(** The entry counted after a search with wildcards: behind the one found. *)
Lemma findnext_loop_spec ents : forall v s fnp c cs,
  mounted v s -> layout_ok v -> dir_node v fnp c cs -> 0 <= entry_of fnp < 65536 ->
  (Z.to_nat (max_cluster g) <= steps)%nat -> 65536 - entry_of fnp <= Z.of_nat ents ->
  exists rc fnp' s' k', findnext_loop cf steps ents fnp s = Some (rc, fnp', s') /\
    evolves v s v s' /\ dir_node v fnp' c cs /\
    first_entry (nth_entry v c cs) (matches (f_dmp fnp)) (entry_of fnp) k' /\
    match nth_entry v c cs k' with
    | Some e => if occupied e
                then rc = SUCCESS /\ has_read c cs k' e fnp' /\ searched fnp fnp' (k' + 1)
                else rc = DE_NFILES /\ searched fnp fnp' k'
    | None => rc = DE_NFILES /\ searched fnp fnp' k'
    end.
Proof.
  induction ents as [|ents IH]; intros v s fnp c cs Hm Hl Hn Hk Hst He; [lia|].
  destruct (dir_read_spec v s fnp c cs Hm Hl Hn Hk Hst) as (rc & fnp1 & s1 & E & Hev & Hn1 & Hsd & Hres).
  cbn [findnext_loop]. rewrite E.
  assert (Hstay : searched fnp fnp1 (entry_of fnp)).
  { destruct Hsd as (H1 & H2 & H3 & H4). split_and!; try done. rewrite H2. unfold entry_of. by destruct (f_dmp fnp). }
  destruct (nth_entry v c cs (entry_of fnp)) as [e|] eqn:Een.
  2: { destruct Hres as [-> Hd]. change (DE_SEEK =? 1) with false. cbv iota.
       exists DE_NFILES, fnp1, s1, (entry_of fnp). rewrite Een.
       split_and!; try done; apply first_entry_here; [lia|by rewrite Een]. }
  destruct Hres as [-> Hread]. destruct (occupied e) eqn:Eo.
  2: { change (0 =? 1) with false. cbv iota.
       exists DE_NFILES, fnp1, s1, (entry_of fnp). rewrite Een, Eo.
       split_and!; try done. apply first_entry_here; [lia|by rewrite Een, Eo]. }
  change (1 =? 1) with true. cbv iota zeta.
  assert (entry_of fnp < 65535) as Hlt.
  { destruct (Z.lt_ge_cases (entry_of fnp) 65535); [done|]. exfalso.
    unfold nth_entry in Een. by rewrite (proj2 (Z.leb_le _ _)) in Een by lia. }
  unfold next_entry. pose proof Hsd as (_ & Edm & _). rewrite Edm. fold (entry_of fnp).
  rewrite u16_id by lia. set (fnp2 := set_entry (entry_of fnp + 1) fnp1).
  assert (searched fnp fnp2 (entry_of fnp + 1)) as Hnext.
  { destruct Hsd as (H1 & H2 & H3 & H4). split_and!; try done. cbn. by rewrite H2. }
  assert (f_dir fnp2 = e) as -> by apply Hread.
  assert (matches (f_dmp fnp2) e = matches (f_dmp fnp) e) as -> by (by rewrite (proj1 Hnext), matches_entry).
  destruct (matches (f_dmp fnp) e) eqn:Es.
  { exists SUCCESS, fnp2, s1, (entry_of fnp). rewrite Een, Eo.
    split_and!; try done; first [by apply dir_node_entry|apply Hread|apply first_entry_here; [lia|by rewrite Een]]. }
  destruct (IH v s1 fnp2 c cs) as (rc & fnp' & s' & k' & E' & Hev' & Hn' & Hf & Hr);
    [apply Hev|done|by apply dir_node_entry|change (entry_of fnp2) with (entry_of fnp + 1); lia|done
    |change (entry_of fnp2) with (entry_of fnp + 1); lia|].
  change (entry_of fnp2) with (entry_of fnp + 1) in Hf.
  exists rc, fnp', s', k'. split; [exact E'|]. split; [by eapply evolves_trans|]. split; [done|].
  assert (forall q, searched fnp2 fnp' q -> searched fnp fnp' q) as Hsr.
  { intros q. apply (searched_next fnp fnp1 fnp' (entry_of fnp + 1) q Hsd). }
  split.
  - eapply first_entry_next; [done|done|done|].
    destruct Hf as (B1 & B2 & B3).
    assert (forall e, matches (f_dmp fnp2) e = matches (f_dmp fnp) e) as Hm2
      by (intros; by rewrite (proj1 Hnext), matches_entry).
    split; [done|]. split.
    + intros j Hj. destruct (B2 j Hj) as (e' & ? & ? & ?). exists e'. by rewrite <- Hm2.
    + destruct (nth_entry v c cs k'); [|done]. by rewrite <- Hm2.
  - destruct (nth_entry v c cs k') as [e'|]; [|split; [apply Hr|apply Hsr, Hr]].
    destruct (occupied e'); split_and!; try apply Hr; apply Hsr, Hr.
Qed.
:::
Extract the lines of the preceding material that run from the line with "Lemma findnext_loop_spec ents" through the line with "if occupied e", inclusive, reproducing them exactly and adding nothing.

Lemma findnext_loop_spec ents : forall v s fnp c cs,
  mounted v s -> layout_ok v -> dir_node v fnp c cs -> 0 <= entry_of fnp < 65536 ->
  (Z.to_nat (max_cluster g) <= steps)%nat -> 65536 - entry_of fnp <= Z.of_nat ents ->
  exists rc fnp' s' k', findnext_loop cf steps ents fnp s = Some (rc, fnp', s') /\
    evolves v s v s' /\ dir_node v fnp' c cs /\
    first_entry (nth_entry v c cs) (matches (f_dmp fnp)) (entry_of fnp) k' /\
    match nth_entry v c cs k' with
    | Some e => if occupied e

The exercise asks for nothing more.